It felt very much like a privatised colonising operation.
Wylie said AIQ also played a role in Nigerian politics in 2015. “The videos that AIQ distributed in Nigeria with the sole intent of intimidating voters included content where people were being dismembered, where people were having their throats cut and bled to death in a ditch, they were being burned alive,” he said. “There were incredibly anti-Islamic and threatening messages portraying Muslims as violent.”
“Part of the business model of SCL is to capture a government, win an election,” Wylie explained. “You get paid for that but you don’t get a ton of money. Where you get money is then going to the minister and introducing the minister to a company and then making deals.”

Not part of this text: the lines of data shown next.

(** A call with a ticket takes an instance, unless there are more calls than
    instances. *)
Lemma twp_take {hl} p Φ :
  ticket γ p -∗ (∀ b : bool, ⌜b = false → instances p < tm_calls T p⌝ -∗ Φ hl b) -∗
  twp hl (part (take_instance (instances p) p)) Φ.
Proof.
  iIntros "Ht HΦ". iApply twp_part. iIntros (w) "(%Hwf & Hm & (Hp & Hs & [[Hc (%X & HX & %Hle)] Hq] & Hrest))".
  unfold take_instance, get_glob. erewrite K_bind_Ret; [|reflexivity].
  iAssert (⌜p ∈ X⌝)%I as %Hin.
  { iCombine "HX Ht" gives %[Hsub%gmultiset_included _]%auth_both_valid_discrete. iPureIntro. multiset_solver. }
  assert (0 < multiplicity p X) as Hmul by (by apply elem_of_multiplicity).
  destruct (decide _) as [Hlt|Hge].
  - iMod (own_update_2 with "HX Ht") as "HX".
    { apply (auth_update_dealloc X {[+ p +]} (X ∖ {[+ p +]})). apply gmultiset_local_update.
      multiset_solver. }
    unfold put_glob, mbind, K_bind, mret, K_ret. iModIntro. iSplitR "HΦ".
    + iSplit; [done|]. iFrame "Hm". unfold globals_ok. simpl. iFrame "Hp Hs Hc Hq Hrest".
      iExists (X ∖ {[+ p +]}). iFrame "HX". iPureIntro. intros pr. specialize (Hle pr).
      rw multiplicity_difference. destruct (decide (pr = p)) as [->|Hne].
      * rw fn_lookup_insert multiplicity_singleton_eq. lia.
      * rw fn_lookup_insert_ne; [|done]. rw multiplicity_singleton_ne; [|done]. lia.
    + iSplit; [done|]. by iApply "HΦ".
  - iModIntro. iSplitR "HΦ".
    + iSplit; [done|]. iFrame "Hm Hp Hs Hc Hq Hrest". iExists X. by iFrame "HX".
    + iSplit; [done|]. iApply "HΦ". iPureIntro. intros _. specialize (Hle p). lia.
Qed.

Lemma twp_give {hl} p Φ : Φ hl tt -∗ twp hl (part (give_instance p)) Φ.
Proof.
  iIntros "HΦ". iApply twp_part. iIntros (w) "(%Hwf & Hm & (Hp & Hs & [[Hc (%X & HX & %Hle)] Hq] & Hrest))".
  unfold give_instance, get_glob. erewrite K_bind_Ret; [|reflexivity]. iModIntro. iFrame "HΦ". iSplit; [|done].
  iSplit; [done|]. iFrame "Hm". unfold globals_ok. simpl. iFrame "Hp Hs Hc Hq Hrest". iExists X. iFrame "HX".
  iPureIntro. intros pr. specialize (Hle pr). destruct (decide (pr = p)) as [->|Hne].
  - rw fn_lookup_insert. lia.
  - rw fn_lookup_insert_ne; [|done]. lia.
Qed.

(** *** A call *)

(** A call on a path that is protected all the time is denied and logged, when there
    are instances for all the calls of the function. *)
Definition call_answer (p : probe_id) (t : task) (paths : list buf) (exe : buf) (z : Z) : iProp Σ :=
  ⌜¬ (tm_calls T p ≤ instances p ∧ Exists must_block paths)⌝ ∨ (⌜z = (- EACCES)%Z⌝ ∗ logged t exe).

Lemma twp_call `{KTL : !KretprobeThreadLaws} p regs t f paths exe :
  call_ok p regs t f paths exe →
  ticket γ p -∗
  twp false (call_thread p regs t (part f)) (λ hl z, ⌜hl = false⌝ ∗ call_answer p t paths exe z).
Proof.
  iIntros ([(ds & Hds & Hpaths) (d & Hd & Hexe) Hf]) "Ht". iApply twp_bind. iApply twp_get_krp. iIntros (k [Hk Hen]).
  assert (∀ Φ, (∀ v, Φ false v) -∗ twp false (part f) Φ) as Hfun.
  { intros Φ. iIntros "HΦ". iApply (twp_extends with "HΦ"); [done|]. intros w Hwf _. by apply Hf. }
  destruct (kp_enabled k) eqn:Hon.
  2:{ rw thread_off; [|done]. iApply Hfun. iIntros (v). iSplit; [done|]. iLeft. iPureIntro.
      intros [_ (s & _ & _ & HB & _)%Exists_exists]. by specialize (Hen HB). }
  destruct (thread_on p k (entry_of p) regs t (part f)) as (g & -> & Hpass & Hhit); [done|apply Hk|].
  iApply twp_bind. iApply (twp_take with "Ht"). iIntros (b Hb). destruct b.
  2:{ iApply Hfun. iIntros (v). iSplit; [done|]. iLeft. iPureIntro. intros [Hle _]. specialize (Hb eq_refl). lia. }
  iApply twp_bind. iApply twp_mono; [|by iApply twp_entry]. iIntros (hl r) "[-> [H|%H]]".
  - iDestruct "H" as "(%m & %text & (-> & %Hmn & %Ht) & Hm)". rw Hhit; [|apply Hk]. iApply twp_bind.
    iApply Hfun. iIntros (v). iApply twp_bind. iApply (twp_ret_handler with "Hm"); [done..|]. iIntros "Hlog".
    iApply twp_bind. iApply twp_give. iApply twp_ret. iSplit; [done|]. iRight. by iFrame.
  - destruct H as [-> Hn]. rw Hpass; [|done]. iApply twp_bind. iApply twp_give. iApply Hfun. iIntros (v).
    iSplit; [done|]. iLeft. iPureIntro. by intros [_ ?].
Qed.
End instances.

(** The counter. *)
Lemma twp_size {hl} Φ : (∀ r, Φ hl r) -∗ twp hl size_thread Φ.
Proof. iIntros "HΦ". iApply twp_bind. iApply twp_get_rf. iIntros (r _) "_". by iApply twp_ret. Qed.
End probe_logic.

“You can be like a colonial master in the country,” he continued. “It felt very much like a privatised colonising operation. You would go into a country that has underdeveloped civic institutions, you would exploit that and make money out of it. That’s how they make a lot of their money, through exploiting relationships and the fact that there’s not a lot of oversight and government accountability in a lot of these countries. ”
Though Wylie wasn’t able to speak to whether or not Facebook was explicitly aware of Cambridge Analytica’s reliance on the troves of data the company siphoned from Facebook, the existence of such files (and their obvious vulnerability) did not go unnoticed.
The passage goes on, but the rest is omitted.